▶ _Your instructions_
The listing below holds a line with "rewrite Hnotebook, Hwidget. reflexivity." and a later line with "returns, and changes". Write out those two lines and every line between them, exactly, and nothing else.

▶ _Data to process_

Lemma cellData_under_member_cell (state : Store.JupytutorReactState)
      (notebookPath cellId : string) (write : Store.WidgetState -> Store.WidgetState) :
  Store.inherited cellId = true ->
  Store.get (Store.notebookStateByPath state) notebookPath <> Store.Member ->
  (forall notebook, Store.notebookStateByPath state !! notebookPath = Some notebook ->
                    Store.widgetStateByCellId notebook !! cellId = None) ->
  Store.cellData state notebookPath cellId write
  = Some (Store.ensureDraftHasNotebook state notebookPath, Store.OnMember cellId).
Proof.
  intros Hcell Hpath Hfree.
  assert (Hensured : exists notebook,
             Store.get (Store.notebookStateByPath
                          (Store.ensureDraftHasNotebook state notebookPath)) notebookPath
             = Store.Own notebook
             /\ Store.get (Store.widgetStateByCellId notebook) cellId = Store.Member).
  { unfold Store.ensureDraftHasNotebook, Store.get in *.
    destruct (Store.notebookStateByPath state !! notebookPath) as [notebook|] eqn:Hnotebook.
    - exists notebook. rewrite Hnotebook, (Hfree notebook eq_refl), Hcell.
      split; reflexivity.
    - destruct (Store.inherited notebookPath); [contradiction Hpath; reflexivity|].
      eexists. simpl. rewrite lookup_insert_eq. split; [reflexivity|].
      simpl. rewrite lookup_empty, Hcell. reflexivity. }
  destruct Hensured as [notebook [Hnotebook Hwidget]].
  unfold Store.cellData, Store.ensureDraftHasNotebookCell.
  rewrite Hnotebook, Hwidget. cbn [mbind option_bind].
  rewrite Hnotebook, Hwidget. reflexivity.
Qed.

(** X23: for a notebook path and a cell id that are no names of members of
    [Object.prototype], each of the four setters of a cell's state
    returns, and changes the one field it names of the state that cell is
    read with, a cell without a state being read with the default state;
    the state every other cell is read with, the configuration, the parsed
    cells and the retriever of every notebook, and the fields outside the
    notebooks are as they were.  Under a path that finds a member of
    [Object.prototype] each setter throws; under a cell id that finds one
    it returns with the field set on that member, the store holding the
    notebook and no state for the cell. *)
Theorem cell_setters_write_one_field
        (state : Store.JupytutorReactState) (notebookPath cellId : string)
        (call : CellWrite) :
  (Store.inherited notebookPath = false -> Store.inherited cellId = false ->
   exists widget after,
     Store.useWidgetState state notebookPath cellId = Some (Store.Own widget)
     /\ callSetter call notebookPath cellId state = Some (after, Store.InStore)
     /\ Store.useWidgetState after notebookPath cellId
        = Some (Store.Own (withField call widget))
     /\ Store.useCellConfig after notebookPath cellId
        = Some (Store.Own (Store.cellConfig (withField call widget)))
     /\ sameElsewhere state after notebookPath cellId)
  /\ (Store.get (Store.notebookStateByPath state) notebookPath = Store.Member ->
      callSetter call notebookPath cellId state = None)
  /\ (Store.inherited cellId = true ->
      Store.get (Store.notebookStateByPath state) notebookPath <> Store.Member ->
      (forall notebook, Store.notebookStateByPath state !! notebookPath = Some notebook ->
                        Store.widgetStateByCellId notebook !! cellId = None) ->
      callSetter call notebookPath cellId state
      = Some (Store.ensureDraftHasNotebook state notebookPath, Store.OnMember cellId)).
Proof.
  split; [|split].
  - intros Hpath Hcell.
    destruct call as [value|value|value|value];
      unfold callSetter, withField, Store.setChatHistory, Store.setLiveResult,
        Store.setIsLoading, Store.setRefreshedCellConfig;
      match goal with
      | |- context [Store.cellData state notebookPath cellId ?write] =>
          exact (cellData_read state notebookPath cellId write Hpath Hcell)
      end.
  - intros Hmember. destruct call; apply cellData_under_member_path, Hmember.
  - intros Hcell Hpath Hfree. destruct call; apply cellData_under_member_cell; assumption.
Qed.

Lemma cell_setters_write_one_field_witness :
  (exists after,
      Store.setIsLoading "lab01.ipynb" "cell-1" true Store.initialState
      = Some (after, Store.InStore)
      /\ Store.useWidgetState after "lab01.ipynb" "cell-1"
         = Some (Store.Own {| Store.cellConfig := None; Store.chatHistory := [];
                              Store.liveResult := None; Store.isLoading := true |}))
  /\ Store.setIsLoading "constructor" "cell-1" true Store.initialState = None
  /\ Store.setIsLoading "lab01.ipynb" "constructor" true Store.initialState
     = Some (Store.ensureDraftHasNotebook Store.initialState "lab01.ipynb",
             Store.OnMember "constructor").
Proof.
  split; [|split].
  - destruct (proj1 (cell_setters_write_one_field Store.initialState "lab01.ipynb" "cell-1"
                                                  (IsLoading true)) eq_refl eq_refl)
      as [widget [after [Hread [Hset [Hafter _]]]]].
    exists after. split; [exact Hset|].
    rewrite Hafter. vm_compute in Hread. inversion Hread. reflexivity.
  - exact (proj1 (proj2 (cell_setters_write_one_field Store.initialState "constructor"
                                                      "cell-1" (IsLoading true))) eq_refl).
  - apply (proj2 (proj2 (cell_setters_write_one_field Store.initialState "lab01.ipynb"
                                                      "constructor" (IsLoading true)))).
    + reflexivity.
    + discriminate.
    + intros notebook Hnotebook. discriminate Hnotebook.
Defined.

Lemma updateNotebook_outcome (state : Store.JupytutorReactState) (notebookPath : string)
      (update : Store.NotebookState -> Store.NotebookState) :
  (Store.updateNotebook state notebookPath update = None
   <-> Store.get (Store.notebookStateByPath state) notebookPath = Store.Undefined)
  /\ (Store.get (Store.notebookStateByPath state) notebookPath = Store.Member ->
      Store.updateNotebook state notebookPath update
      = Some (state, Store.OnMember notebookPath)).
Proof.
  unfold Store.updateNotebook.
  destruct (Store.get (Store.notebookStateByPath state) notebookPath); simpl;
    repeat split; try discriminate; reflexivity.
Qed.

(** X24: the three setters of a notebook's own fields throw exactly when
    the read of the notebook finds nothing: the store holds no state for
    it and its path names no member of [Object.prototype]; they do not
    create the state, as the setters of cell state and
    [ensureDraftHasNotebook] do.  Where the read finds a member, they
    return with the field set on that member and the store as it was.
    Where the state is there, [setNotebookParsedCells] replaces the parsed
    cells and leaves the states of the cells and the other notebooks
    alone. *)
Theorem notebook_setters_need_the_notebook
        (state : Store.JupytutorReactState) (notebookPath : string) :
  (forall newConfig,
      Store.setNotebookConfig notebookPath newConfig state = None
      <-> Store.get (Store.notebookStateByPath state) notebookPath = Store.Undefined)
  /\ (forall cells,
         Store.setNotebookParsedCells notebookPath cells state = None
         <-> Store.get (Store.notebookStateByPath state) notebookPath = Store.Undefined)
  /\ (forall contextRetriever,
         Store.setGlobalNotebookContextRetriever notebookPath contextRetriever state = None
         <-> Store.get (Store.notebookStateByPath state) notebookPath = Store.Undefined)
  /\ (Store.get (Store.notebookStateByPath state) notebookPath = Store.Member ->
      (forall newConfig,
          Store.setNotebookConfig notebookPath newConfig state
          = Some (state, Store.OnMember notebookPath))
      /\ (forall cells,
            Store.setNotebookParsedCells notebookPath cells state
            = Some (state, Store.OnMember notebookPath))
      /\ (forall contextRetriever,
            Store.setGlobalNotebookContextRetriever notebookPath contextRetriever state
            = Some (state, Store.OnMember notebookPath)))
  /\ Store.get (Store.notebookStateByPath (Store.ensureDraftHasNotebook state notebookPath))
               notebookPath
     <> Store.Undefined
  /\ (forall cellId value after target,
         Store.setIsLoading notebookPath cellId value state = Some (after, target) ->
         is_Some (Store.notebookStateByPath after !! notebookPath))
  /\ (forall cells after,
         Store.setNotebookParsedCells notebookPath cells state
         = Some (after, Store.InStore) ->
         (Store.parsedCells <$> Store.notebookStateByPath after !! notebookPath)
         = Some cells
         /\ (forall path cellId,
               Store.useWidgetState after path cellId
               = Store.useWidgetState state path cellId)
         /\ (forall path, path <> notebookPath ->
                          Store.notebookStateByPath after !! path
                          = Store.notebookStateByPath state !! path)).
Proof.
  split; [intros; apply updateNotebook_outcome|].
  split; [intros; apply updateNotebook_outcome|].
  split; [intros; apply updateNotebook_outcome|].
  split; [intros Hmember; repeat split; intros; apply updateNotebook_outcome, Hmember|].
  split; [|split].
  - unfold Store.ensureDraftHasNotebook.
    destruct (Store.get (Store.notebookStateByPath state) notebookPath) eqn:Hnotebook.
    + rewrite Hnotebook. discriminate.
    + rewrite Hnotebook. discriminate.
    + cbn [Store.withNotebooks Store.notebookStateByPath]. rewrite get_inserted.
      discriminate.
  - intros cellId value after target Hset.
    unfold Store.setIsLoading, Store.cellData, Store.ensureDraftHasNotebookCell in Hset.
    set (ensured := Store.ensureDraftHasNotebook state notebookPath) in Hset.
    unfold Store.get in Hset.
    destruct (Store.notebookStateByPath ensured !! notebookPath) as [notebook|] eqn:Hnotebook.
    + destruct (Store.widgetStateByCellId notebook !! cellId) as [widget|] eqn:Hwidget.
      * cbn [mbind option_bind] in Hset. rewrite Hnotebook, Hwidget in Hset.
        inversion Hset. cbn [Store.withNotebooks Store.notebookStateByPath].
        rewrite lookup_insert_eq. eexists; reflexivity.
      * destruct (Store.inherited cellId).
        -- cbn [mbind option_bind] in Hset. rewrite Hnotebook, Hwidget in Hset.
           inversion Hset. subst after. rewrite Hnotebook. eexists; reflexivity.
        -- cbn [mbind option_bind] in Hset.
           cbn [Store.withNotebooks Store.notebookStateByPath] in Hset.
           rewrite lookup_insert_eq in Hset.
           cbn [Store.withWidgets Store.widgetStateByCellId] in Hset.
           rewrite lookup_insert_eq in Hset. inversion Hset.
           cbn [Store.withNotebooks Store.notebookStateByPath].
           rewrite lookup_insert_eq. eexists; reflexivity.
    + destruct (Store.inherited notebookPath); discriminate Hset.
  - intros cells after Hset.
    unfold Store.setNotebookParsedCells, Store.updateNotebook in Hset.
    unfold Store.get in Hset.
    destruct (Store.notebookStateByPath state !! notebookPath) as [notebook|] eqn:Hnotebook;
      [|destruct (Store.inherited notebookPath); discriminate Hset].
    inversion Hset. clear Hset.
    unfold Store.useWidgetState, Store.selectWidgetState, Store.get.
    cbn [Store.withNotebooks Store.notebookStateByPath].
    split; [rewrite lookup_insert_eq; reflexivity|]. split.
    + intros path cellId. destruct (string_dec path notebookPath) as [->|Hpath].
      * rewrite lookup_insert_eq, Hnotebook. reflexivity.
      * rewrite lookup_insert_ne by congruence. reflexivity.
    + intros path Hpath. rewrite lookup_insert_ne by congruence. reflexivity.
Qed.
...
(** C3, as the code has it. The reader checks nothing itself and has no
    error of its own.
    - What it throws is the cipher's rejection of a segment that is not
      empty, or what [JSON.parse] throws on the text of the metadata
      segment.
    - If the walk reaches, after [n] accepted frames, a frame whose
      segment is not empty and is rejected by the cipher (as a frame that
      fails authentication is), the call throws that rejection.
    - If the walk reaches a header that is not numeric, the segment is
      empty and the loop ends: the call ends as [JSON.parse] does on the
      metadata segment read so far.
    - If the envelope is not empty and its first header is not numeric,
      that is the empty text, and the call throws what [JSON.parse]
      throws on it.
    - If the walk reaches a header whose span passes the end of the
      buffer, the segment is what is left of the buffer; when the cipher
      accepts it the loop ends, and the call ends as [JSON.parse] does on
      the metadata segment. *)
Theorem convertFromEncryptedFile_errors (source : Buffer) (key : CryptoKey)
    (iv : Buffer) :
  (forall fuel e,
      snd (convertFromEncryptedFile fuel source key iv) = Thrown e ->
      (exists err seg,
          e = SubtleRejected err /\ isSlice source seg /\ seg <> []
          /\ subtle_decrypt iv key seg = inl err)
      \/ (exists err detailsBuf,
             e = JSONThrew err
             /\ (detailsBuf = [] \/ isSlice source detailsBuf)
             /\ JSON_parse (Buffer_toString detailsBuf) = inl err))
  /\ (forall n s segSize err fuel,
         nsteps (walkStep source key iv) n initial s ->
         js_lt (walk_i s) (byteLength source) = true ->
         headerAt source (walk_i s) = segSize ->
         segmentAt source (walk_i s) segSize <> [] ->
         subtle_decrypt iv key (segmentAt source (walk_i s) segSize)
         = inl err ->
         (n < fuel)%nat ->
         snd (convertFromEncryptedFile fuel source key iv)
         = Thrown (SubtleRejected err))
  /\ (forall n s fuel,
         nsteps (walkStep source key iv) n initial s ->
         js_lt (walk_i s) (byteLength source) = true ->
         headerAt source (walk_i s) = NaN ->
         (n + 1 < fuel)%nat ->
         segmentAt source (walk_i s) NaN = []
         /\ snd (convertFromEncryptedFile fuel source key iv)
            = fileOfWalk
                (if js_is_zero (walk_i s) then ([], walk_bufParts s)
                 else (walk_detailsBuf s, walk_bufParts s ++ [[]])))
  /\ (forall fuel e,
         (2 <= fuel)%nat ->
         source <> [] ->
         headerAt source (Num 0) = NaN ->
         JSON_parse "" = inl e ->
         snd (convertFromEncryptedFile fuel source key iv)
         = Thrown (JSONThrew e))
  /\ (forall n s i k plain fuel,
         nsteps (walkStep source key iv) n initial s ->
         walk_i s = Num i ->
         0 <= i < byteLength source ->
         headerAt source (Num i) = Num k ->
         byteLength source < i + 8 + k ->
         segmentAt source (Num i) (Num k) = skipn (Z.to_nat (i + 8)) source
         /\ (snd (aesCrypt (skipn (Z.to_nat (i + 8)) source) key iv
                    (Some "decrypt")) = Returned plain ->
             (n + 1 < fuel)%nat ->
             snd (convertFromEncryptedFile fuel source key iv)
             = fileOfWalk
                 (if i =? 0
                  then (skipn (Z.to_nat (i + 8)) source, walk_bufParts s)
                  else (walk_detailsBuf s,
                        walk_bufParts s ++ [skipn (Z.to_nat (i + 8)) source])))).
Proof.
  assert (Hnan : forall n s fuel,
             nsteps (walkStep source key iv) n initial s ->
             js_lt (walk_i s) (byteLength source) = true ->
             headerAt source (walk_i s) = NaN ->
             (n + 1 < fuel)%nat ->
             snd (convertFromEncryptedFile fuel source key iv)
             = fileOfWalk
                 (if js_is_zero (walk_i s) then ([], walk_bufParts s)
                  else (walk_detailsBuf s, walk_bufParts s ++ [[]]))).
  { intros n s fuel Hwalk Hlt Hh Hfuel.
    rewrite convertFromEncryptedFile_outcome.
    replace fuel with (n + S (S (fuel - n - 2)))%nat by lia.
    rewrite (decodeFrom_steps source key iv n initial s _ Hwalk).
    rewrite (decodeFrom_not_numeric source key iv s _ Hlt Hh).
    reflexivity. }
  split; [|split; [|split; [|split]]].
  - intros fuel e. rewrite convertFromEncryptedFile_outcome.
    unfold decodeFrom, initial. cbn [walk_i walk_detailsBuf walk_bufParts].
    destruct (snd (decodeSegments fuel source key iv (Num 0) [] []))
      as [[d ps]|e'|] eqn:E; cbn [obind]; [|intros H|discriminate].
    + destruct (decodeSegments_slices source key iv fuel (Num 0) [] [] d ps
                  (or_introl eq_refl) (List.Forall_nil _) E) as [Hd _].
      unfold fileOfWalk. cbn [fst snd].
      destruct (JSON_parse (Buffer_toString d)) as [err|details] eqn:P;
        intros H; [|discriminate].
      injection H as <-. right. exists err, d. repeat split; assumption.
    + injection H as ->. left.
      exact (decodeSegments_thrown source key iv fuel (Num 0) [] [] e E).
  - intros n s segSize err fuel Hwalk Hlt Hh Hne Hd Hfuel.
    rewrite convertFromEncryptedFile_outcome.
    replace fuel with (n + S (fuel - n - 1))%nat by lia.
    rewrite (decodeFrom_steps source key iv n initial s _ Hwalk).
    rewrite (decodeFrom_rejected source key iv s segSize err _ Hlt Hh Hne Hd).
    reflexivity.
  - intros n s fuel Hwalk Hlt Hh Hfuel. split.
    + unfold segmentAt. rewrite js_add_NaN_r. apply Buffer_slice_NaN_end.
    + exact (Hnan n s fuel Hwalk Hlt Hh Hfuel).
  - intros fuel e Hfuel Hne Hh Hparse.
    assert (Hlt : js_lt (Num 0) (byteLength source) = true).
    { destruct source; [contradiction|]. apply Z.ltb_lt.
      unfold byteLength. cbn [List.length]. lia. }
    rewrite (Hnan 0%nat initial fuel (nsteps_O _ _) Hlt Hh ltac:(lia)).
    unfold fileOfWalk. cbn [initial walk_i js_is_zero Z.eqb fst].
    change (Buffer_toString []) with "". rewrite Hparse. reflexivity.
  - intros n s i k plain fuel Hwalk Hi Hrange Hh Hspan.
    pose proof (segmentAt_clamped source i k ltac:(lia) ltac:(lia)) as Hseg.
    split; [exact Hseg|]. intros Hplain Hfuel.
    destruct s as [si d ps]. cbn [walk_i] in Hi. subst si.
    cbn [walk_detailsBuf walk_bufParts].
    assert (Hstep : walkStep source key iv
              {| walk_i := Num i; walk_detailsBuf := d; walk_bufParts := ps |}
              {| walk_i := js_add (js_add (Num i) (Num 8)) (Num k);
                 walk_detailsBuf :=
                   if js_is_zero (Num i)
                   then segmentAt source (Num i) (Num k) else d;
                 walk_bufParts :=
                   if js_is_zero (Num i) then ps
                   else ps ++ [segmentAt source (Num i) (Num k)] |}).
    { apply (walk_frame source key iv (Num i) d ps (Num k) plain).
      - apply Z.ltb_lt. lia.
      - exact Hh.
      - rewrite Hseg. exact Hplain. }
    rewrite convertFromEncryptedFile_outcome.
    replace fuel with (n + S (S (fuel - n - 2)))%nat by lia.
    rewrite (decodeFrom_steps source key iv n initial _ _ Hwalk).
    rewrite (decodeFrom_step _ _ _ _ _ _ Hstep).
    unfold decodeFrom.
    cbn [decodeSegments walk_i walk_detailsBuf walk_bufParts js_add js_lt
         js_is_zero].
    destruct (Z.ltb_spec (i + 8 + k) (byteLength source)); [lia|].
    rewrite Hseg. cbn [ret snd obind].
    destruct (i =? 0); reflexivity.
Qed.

▶ _The answer_
  rewrite Hnotebook, Hwidget. reflexivity.
Qed.

(** X23: for a notebook path and a cell id that are no names of members of
    [Object.prototype], each of the four setters of a cell's state
    returns, and changes the one field it names of the state that cell is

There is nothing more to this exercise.